Темный, разрушительный эффект заметен, когда человека помещают в обедненную среду. В конце 1980-х — начале 1990-х годов на Западе были опубликованы фотографии условий, в которых жили румынские сироты: они повергли в ужас весь мир (ранее Румыния была наглухо закрытой страной коммунистического блока, где правил Чаушеску). Дети (многие из которых были прикованы к кроватям) жили в плотно набитых комнатах, недоедали, подвергались жестокому обращению — их выводили в санузел, где оставляли лежать иногда даже в смирительных рубашках. Они росли в крайне обедненной среде, в ужасных условиях, которые даже трудно представить. Практически отсутствие общения, большое количество запретов и ограничений привели к снижению их познавательных способностей, не говоря уже об эмоциональных и психологических проблемах. После того как детей забрали из убогих воспитательных учреждений, провели исследование их неврологического развития. Выяснилось: в некоторых аспектах мозговой субстрат поведения в конечном счете достигал уровня нормы. Однако зрительная память, а также способность контроля и сдерживания реакций все еще отставали от нормальных показателей.

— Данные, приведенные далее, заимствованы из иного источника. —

(** * GSpot: chat room schema and administrator permission models

    A shallow embedding of
    - [backend/channels/chat/src/rooms/models.py] (the pydantic [Room] model),
    - [backend/users/backend/administrator/models.py] (the Django [Admin],
      [AdminPermissionMixin], [AdminManager] and [BlockReason] models),
    followed by the properties of the specification stated over it. *)

From Stdlib Require Import ZArith NArith Ascii String List Bool Lia.
From stdpp Require Import base decidable option list gmap strings.

Local Open Scope string_scope.
Local Open Scope list_scope.

(** ** Python values, exceptions and results *)

Module Py.

(** The Python values that reach the modelled code as arguments or
    keyword arguments. *)
Inductive PyVal : Type :=
| PyNone : PyVal
| PyBool (b : bool) : PyVal
| PyInt (z : Z) : PyVal
| PyStr (s : string) : PyVal.

#[export] Instance PyVal_eq_dec : EqDecision PyVal.
Proof. solve_decision. Defined.

(** [bool(v)]: the truth value Python's [if], [not], [and], [or] test. *)
Definition truthy (v : PyVal) : bool :=
  match v with
  | PyNone => false
  | PyBool b => b
  | PyInt z => negb (z =? 0)%Z
  | PyStr s => negb (String.eqb s "")
  end.

(** [v is True]: identity with the [True] singleton. *)
Definition is_True (v : option PyVal) : bool :=
  match v with
  | Some (PyBool true) => true
  | _ => false
  end.

(** Exceptions raised by the modelled code. *)
Inductive Exc : Type :=
| ValueError (msg : string)
| TypeError (msg : string)
| DatabaseError (msg : string)
| ConfigError (msg : string).

(** A call either returns a value or raises. *)
Inductive Res (A : Type) : Type :=
| Ok (a : A)
| Raise (e : Exc).
Arguments Ok {A} a.
Arguments Raise {A} e.

Definition is_Ok {A : Type} (r : Res A) : bool :=
  match r with Ok _ => true | Raise _ => false end.

(** [dict.setdefault(k, v)]: an existing entry is kept, whatever its value. *)
Definition setdefault (k : string) (v : PyVal) (d : gmap string PyVal)
  : gmap string PyVal :=
  match d !! k with
  | Some _ => d
  | None => <[k := v]> d
  end.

Это напрямую связано с воспитанием: и на индивидуальном, и на коллективном уровне существует множество неправильных принципов. Мы уже привыкли слышать о таких болезненных проблемах, как избалованность и чрезмерная родительская опека, и уверены, что именно эти тенденции в обществе и есть наши главные сложности. Однако я как нейрофизиолог озабочен другими затруднениями, нежели теми, которые обсуждаются в популярных дебатах. Важно понимать, что именно нужно ребенку для полноценного развития головного мозга, и, работая сообща, создать среду, в которой дети могли бы развиваться лучше. Возьмем жесткие санитарные нормы, принятые в нашем обществе. У меня есть дети, и вы, вероятно, думаете, что следующее предложение будет начинаться со слов: «Когда я был ребенком, мы часто ходили в школу пешком несколько километров по колено в снегу в чем мать родила!» Но я совсем не к этому веду.

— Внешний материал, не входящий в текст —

(** X19: a run that returns, on a presentation under construction whose
    submission has a descriptor map, keeps the submission, keeps the
    credentials that were there, and appends, for each descriptor that
    requires limited disclosure, one object for each credential and each
    entry of the map named after the descriptor; every object appended
    has the five mandatory keys. *)
Theorem ld_run_appends_disclosed_credentials (pd : PresentationDefinition)
  (p : VerifiablePresentation) (this this' : EvaluationClient)
  (descriptors : list Descriptor) :
  handle extractInputField pd p this = Some this' ->
  existing_descriptor_map this = Some descriptors ->
  presentationSubmission (verifiablePresentation this')
  = presentationSubmission (verifiablePresentation this)
  /\ exists added,
       credentials_of this' = credentials_of this ++ added
       /\ List.length added = appended_count pd p descriptors
       /\ forallb has_mandatory_keys added = true.
Proof.
  unfold handle, appended_count.
  generalize 0 at 1. revert this this'.
  induction (input_descriptors pd) as [|inDesc descs IH]; intros this this' i; simpl.
  - intros [= <-] Hmap. split; [reflexivity|]. exists [].
    now rewrite app_nil_r.
  - destruct (limit_disclosure_required inDesc) as [c|].
    + destruct (limitDisclosureShouldBeEnforced _ p _ _ _ this) as [t1|] eqn:Hinner;
        [|discriminate].
      cbn [bind]. intros Hrest Hmap.
      unfold limitDisclosureShouldBeEnforced in Hinner.
      destruct (verifiableCredential p) as [credentials|] eqn:Hp; [|discriminate].
      assert (Hcand : candidates p = credentials)
        by (unfold candidates; now rewrite Hp).
      cbn [bind] in Hinner.
      destruct (credentials_loop_appends _ _ _ _ _ _ _ _ Hinner Hmap)
        as (Hsub1 & added1 & Hadded1 & Hlen1 & Hall1).
      assert (Hmap1 : existing_descriptor_map t1 = Some descriptors)
        by now rewrite (descriptor_map_of_submission _ _ Hsub1).
      destruct (IH t1 this' (S i) Hrest Hmap1) as (Hsub & added & Hadded & Hlen & Hall).
      split; [now rewrite Hsub|].
      exists (added1 ++ added). split; [|split].
      * now rewrite Hadded, Hadded1, <- app_assoc.
      * now rewrite length_app, Hlen1, Hlen, Hcand.
      * now rewrite forallb_app, Hall1, Hall.
    + cbn [bind]. intros Hrest Hmap.
      destruct (IH this this' (S i) Hrest Hmap) as (Hsub & added & Hadded & Hlen & Hall).
      split; [exact Hsub|]. exists added. now repeat split.
Qed.

Lemma length_array_set_nil (n : nat) (v : value) :
  List.length (array_set n v []) = S n.
Proof. induction n as [|n IH]; [reflexivity|]. cbn. now rewrite IH. Qed.

Lemma nth_array_set_nil_before (n : nat) (v : value) :
  forall m, m < n -> nth m (array_set n v []) JUndefined = JUndefined.
Proof.
  induction n as [|n IH]; intros m Hm; [lia|].
  destruct m as [|m]; [reflexivity|]. cbn. apply IH. lia.
Qed.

Детям по большому счету нужны доброта и любовь во всем их великолепии — с улыбками и смехом. Но для меня доброта и любовь — это не то чтобы никогда не пойти по неровному спуску мимо скользкого склона, не споткнуться на тротуаре или не врезаться в столб. Это именно то, что я называю «дать детям пространство делать все это (и уверенность, что затем их утешат)». И не только потому, что так закаляется характер. Это неврологический эмпирический процесс в действии, и мы должны отдавать ему дань, особенно когда знаем про румынских сирот и других ребят по всему миру, которым не повезло и они лишены преимуществ, получаемых благодаря неразберихе и кутерьме вокруг них. Мозгу не всегда нужны мягкие игрушки. Он должен научиться «вставать на ноги» после того, как «упал», чтобы быть более прочным сейчас и иметь запас жизненных сил в перспективе. (Когда Бен Андервуд падал и ушибался на детской площадке и в школе его заставляли звать маму, она говорила, чтобы сын продолжал щелкать языком.) Если мы снижаем уровень текущего риска, не думая о будущем, воспитаем неполноценное поколение, которое не научится приспосабливаться к внешнему миру. Если вас вырастить на пуховой перине, вы станете пуховой периной… пышной, мягкой, которую легко сжечь.

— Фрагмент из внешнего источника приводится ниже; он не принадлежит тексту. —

(** * AudioStreamer: streaming PCM16 playback scheduler

    A shallow embedding of [src/app/livebot/lib/audio-streamer.ts].

    The class is single threaded: every method and every callback (timer,
    [onended] of a buffer source, continuation of an [async] method) runs to
    its end before the next one starts.  The embedding is therefore a
    deterministic transition function [step] on a state holding the fields
    of the object together with the part of the browser the class talks to:
    the buffer sources handed to the audio device, the table of window
    timers, the worklet registry of the audio context and counters for the
    calls of [onComplete] and [console.error].

    - [context.currentTime] only changes between tasks of the event loop, so
      each transition takes the clock reading [now] as an argument.
    - Clock values are rationals.  Samples are rationals too: an int16
      divided by 32768 is a dyadic number that a Float32 holds exactly.
    - When a timer fires and when a source ends is up to the browser: both
      are events of a trace, like the calls of the methods.
    - [onComplete] is the caller's; it is taken not to call back into the
      streamer, and the embedding counts its calls.
    - The field [pushed] is not in the class: it records every frame handed
      to [audioQueue.push], so that statements can speak of the frames
      produced so far after the queue has been drained. *)

From Stdlib Require Import QArith Qminmax Lqa.
From stdpp Require Import gmap strings list.

Local Open Scope nat_scope.

(** ** Typed arrays and the PCM decoder *)

(** A [Uint8Array] is a window of [length] bytes starting at [byteOffset]
    in an underlying [ArrayBuffer]. *)
Module Uint8Array.
Record t : Type := mk {
  buffer : list Byte.byte;
  byteOffset : nat;
  length : nat
}.

(** The window lies inside the buffer (guaranteed by the constructor). *)
Definition wf (chunk : t) : Prop :=
  byteOffset chunk + length chunk <= List.length (buffer chunk).

(** The bytes the array itself shows: [chunk[0]], [chunk[1]], ... *)
Definition bytes (chunk : t) : list Byte.byte :=
  take (length chunk) (drop (byteOffset chunk) (buffer chunk)).

(** [new Uint8Array(bs)]: a fresh buffer viewed from its first byte. *)
Definition of_bytes (bs : list Byte.byte) : t := mk bs 0 (List.length bs).
End Uint8Array.

(** A [Float32Array] is its sequence of elements. *)
Abbreviation Float32Array := (list Q).

Definition byteZ (b : Byte.byte) : Z := Z.of_N (Byte.to_N b).

(** Two's complement reading of a 16-bit pattern. *)
Definition toInt16 (u : Z) : Z :=
  if (u <? 32768)%Z then u else (u - 65536)%Z.

(** [dataView.getInt16(byteOffset, true)]; [None] is the [RangeError] raised
    when the two bytes are not both inside the view. *)
Definition getInt16 (dataView : list Byte.byte) (byteOffset : nat) : option Z :=
  match dataView !! byteOffset, dataView !! S byteOffset with
  | Some lo, Some hi => Some (toInt16 (byteZ lo + 256 * byteZ hi))
  | _, _ => None
  end.

(** [int16 / 32768] *)
Definition normalize (int16 : Z) : Q := (inject_Z int16 / 32768)%Q.

(** Body of the decoding loop: the accumulator is the array being filled
    and the number of errors caught and logged.  A store past the end of a
    typed array is dropped, which is what list insertion does. *)
Definition decodeStep (dataView : list Byte.byte)
    (acc : Float32Array * nat) (i : nat) : Float32Array * nat :=
  match getInt16 dataView (i * 2) with
  | Some int16 => (<[i := normalize int16]> acc.1, acc.2)
  | None => (acc.1, S acc.2)
  end.

(** The indices [i = 0, 1, ...] with [i < chunk.length / 2], the division
    being exact: there are [ceil(length / 2)] of them. *)
Definition decodeIndices (chunk : Uint8Array.t) : list nat :=
  seq 0 (Nat.div2 (S (Uint8Array.length chunk))).

(** Lines 78-91 of [addPCM16].  [new Float32Array(chunk.length / 2)]
    truncates its argument; the [DataView] covers the whole underlying
    buffer of the chunk, from the buffer's first byte. *)
Definition decodePCM16 (chunk : Uint8Array.t) : Float32Array * nat :=
  fold_left (decodeStep (Uint8Array.buffer chunk))
            (decodeIndices chunk)
            (replicate (Uint8Array.length chunk / 2) 0%Q, 0).

(** What the bytes of a chunk mean as 16-bit little-endian PCM: one sample
    per complete pair, a trailing odd byte dropped. *)
Fixpoint pcm16Samples (bs : list Byte.byte) : Float32Array :=
  match bs with
  | lo :: hi :: rest =>
      normalize (toInt16 (byteZ lo + 256 * byteZ hi)) :: pcm16Samples rest
  | _ => []
  end.

(** ** The browser side *)

(** A buffer source that was started.  [onended] tells whether the
    end-of-queue closure is still installed on it, [ended] whether the device
    has already delivered its [ended] event. *)
Record AudioBufferSourceNode : Type := mkSource {
  buffer : Float32Array;
  startTime : Q;
  onended : bool;
  ended : bool;
  gainInput : nat;
  workletInputs : list nat
}.

Definition disarm (src : AudioBufferSourceNode) : AudioBufferSourceNode :=
  mkSource (buffer src) (startTime src) false (ended src)
           (gainInput src) (workletInputs src).

Definition markEnded (src : AudioBufferSourceNode) : AudioBufferSourceNode :=
  mkSource (buffer src) (startTime src) (onended src) true
           (gainInput src) (workletInputs src).

(** The three closures the class hands to [setInterval] and [setTimeout]. *)
Inductive TimerHandler : Type :=
  | PollForData      (* the [setInterval] callback of [scheduleNextBuffer] *)
  | Reschedule       (* [() => this.scheduleNextBuffer()] *)
  | RebuildGain.     (* the [setTimeout] callback of [stop] *)

Record Timer : Type := mkTimer {
  timerId : nat;
  timerHandler : TimerHandler;
  timerDelay : Q          (* milliseconds *)
}.

(** Automation calls on the [gain] parameter of a gain node. *)
Inductive GainEvent : Type :=
  | LinearRampToZero (node : nat) (endTime : Q)
  | SetValueOne (node : nat) (time : Q).

(** Handlers and nodes are compared by identity only: a number each. *)
Definition MessageHandler : Type := nat.

Record WorkletGraph : Type := mkGraph {
  handlers : list MessageHandler;
  node : option nat
}.

(** ** The object *)

Record AudioStreamer : Type := mkStreamer {
  audioQueue : list Float32Array;
  isPlaying : bool;
  processingBuffer : Float32Array;
  scheduledTime : Q;
  gainNode : nat;
  isStreamComplete : bool;
  checkInterval : option nat;
  endOfQueueAudioSource : option nat;
  (* the browser *)
  started : list AudioBufferSourceNode;
  timers : list Timer;
  nextTimerId : nat;
  gainEvents : list GainEvent;
  registeredWorklets : option (gmap string WorkletGraph);
  (* observations *)
  onCompleteCalls : nat;
  consoleErrors : nat;
  pushed : list Float32Array
}.

Definition sampleRate : Q := 24000%Q.
Definition bufferSize : nat := Z.to_nat 7680.
Definition initialBufferTime : Q := 0.1%Q.
Definition SCHEDULE_AHEAD_TIME : Q := 0.2%Q.

(** [new AudioStreamer(context)] on a context with no timers pending. *)
Definition construct : AudioStreamer :=
  mkStreamer [] false [] 0%Q 0 false None None [] [] 1 [] None 0 0 [].

(** Field assignments [this.f = v]. *)
Definition with_audioQueue (v : list Float32Array)
    (s : AudioStreamer) : AudioStreamer :=
  mkStreamer v (isPlaying s) (processingBuffer s) (scheduledTime s)
    (gainNode s) (isStreamComplete s) (checkInterval s)
    (endOfQueueAudioSource s) (started s) (timers s) (nextTimerId s)
    (gainEvents s) (registeredWorklets s) (onCompleteCalls s)
    (consoleErrors s) (pushed s).

Definition with_isPlaying (v : bool)
    (s : AudioStreamer) : AudioStreamer :=
  mkStreamer (audioQueue s) v (processingBuffer s) (scheduledTime s)
    (gainNode s) (isStreamComplete s) (checkInterval s)
    (endOfQueueAudioSource s) (started s) (timers s) (nextTimerId s)
    (gainEvents s) (registeredWorklets s) (onCompleteCalls s)
    (consoleErrors s) (pushed s).

Definition with_processingBuffer (v : Float32Array)
    (s : AudioStreamer) : AudioStreamer :=
  mkStreamer (audioQueue s) (isPlaying s) v (scheduledTime s) (gainNode s)
    (isStreamComplete s) (checkInterval s) (endOfQueueAudioSource s)
    (started s) (timers s) (nextTimerId s) (gainEvents s)
    (registeredWorklets s) (onCompleteCalls s) (consoleErrors s) (pushed s).

Definition with_scheduledTime (v : Q)
    (s : AudioStreamer) : AudioStreamer :=
  mkStreamer (audioQueue s) (isPlaying s) (processingBuffer s) v
    (gainNode s) (isStreamComplete s) (checkInterval s)
    (endOfQueueAudioSource s) (started s) (timers s) (nextTimerId s)
    (gainEvents s) (registeredWorklets s) (onCompleteCalls s)
    (consoleErrors s) (pushed s).

Definition with_gainNode (v : nat)
    (s : AudioStreamer) : AudioStreamer :=
  mkStreamer (audioQueue s) (isPlaying s) (processingBuffer s)
    (scheduledTime s) v (isStreamComplete s) (checkInterval s)
    (endOfQueueAudioSource s) (started s) (timers s) (nextTimerId s)
    (gainEvents s) (registeredWorklets s) (onCompleteCalls s)
    (consoleErrors s) (pushed s).

Definition with_isStreamComplete (v : bool)
    (s : AudioStreamer) : AudioStreamer :=
  mkStreamer (audioQueue s) (isPlaying s) (processingBuffer s)
    (scheduledTime s) (gainNode s) v (checkInterval s)
    (endOfQueueAudioSource s) (started s) (timers s) (nextTimerId s)
    (gainEvents s) (registeredWorklets s) (onCompleteCalls s)
    (consoleErrors s) (pushed s).

Definition with_checkInterval (v : option nat)
    (s : AudioStreamer) : AudioStreamer :=
  mkStreamer (audioQueue s) (isPlaying s) (processingBuffer s)
    (scheduledTime s) (gainNode s) (isStreamComplete s) v
    (endOfQueueAudioSource s) (started s) (timers s) (nextTimerId s)
    (gainEvents s) (registeredWorklets s) (onCompleteCalls s)
    (consoleErrors s) (pushed s).

Definition with_endOfQueueAudioSource (v : option nat)
    (s : AudioStreamer) : AudioStreamer :=
  mkStreamer (audioQueue s) (isPlaying s) (processingBuffer s)
    (scheduledTime s) (gainNode s) (isStreamComplete s) (checkInterval s) v
    (started s) (timers s) (nextTimerId s) (gainEvents s)
    (registeredWorklets s) (onCompleteCalls s) (consoleErrors s) (pushed s).

Definition with_started (v : list AudioBufferSourceNode)
    (s : AudioStreamer) : AudioStreamer :=
  mkStreamer (audioQueue s) (isPlaying s) (processingBuffer s)
    (scheduledTime s) (gainNode s) (isStreamComplete s) (checkInterval s)
    (endOfQueueAudioSource s) v (timers s) (nextTimerId s) (gainEvents s)
    (registeredWorklets s) (onCompleteCalls s) (consoleErrors s) (pushed s).

Definition with_timers (v : list Timer)
    (s : AudioStreamer) : AudioStreamer :=
  mkStreamer (audioQueue s) (isPlaying s) (processingBuffer s)
    (scheduledTime s) (gainNode s) (isStreamComplete s) (checkInterval s)
    (endOfQueueAudioSource s) (started s) v (nextTimerId s) (gainEvents s)
    (registeredWorklets s) (onCompleteCalls s) (consoleErrors s) (pushed s).

Definition with_nextTimerId (v : nat)
    (s : AudioStreamer) : AudioStreamer :=
  mkStreamer (audioQueue s) (isPlaying s) (processingBuffer s)
    (scheduledTime s) (gainNode s) (isStreamComplete s) (checkInterval s)
    (endOfQueueAudioSource s) (started s) (timers s) v (gainEvents s)
    (registeredWorklets s) (onCompleteCalls s) (consoleErrors s) (pushed s).

Definition with_gainEvents (v : list GainEvent)
    (s : AudioStreamer) : AudioStreamer :=
  mkStreamer (audioQueue s) (isPlaying s) (processingBuffer s)
    (scheduledTime s) (gainNode s) (isStreamComplete s) (checkInterval s)
    (endOfQueueAudioSource s) (started s) (timers s) (nextTimerId s) v
    (registeredWorklets s) (onCompleteCalls s) (consoleErrors s) (pushed s).

Definition with_registeredWorklets (v : option (gmap string WorkletGraph))
    (s : AudioStreamer) : AudioStreamer :=
  mkStreamer (audioQueue s) (isPlaying s) (processingBuffer s)
    (scheduledTime s) (gainNode s) (isStreamComplete s) (checkInterval s)
    (endOfQueueAudioSource s) (started s) (timers s) (nextTimerId s)
    (gainEvents s) v (onCompleteCalls s) (consoleErrors s) (pushed s).

Definition with_onCompleteCalls (v : nat)
    (s : AudioStreamer) : AudioStreamer :=
  mkStreamer (audioQueue s) (isPlaying s) (processingBuffer s)
    (scheduledTime s) (gainNode s) (isStreamComplete s) (checkInterval s)
    (endOfQueueAudioSource s) (started s) (timers s) (nextTimerId s)
    (gainEvents s) (registeredWorklets s) v (consoleErrors s) (pushed s).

Нам нужны дети, которые были бы детьми по своей природе!
Но не только дети должны признать, что риск необходим… это касается всего общества.
Прошлое развитие вашего мозга также включает в себя среду обитания вашего общества. В конце концов культура — это просто продукт работы мозга, коллективное воплощение мышления и поведения, поэтому мозг тоже растет и адаптируется благодаря сложным задачам. Обогащение среды часто приходит через искусство. Лучший пример соответствия разума и среды, выраженный в культурном процессе, — история экспериментального произведения российского композитора Игоря Стравинского «Весна священная». Это великая и очень важная работа, скандальная премьера которой состоялась в Париже весной 1913 года.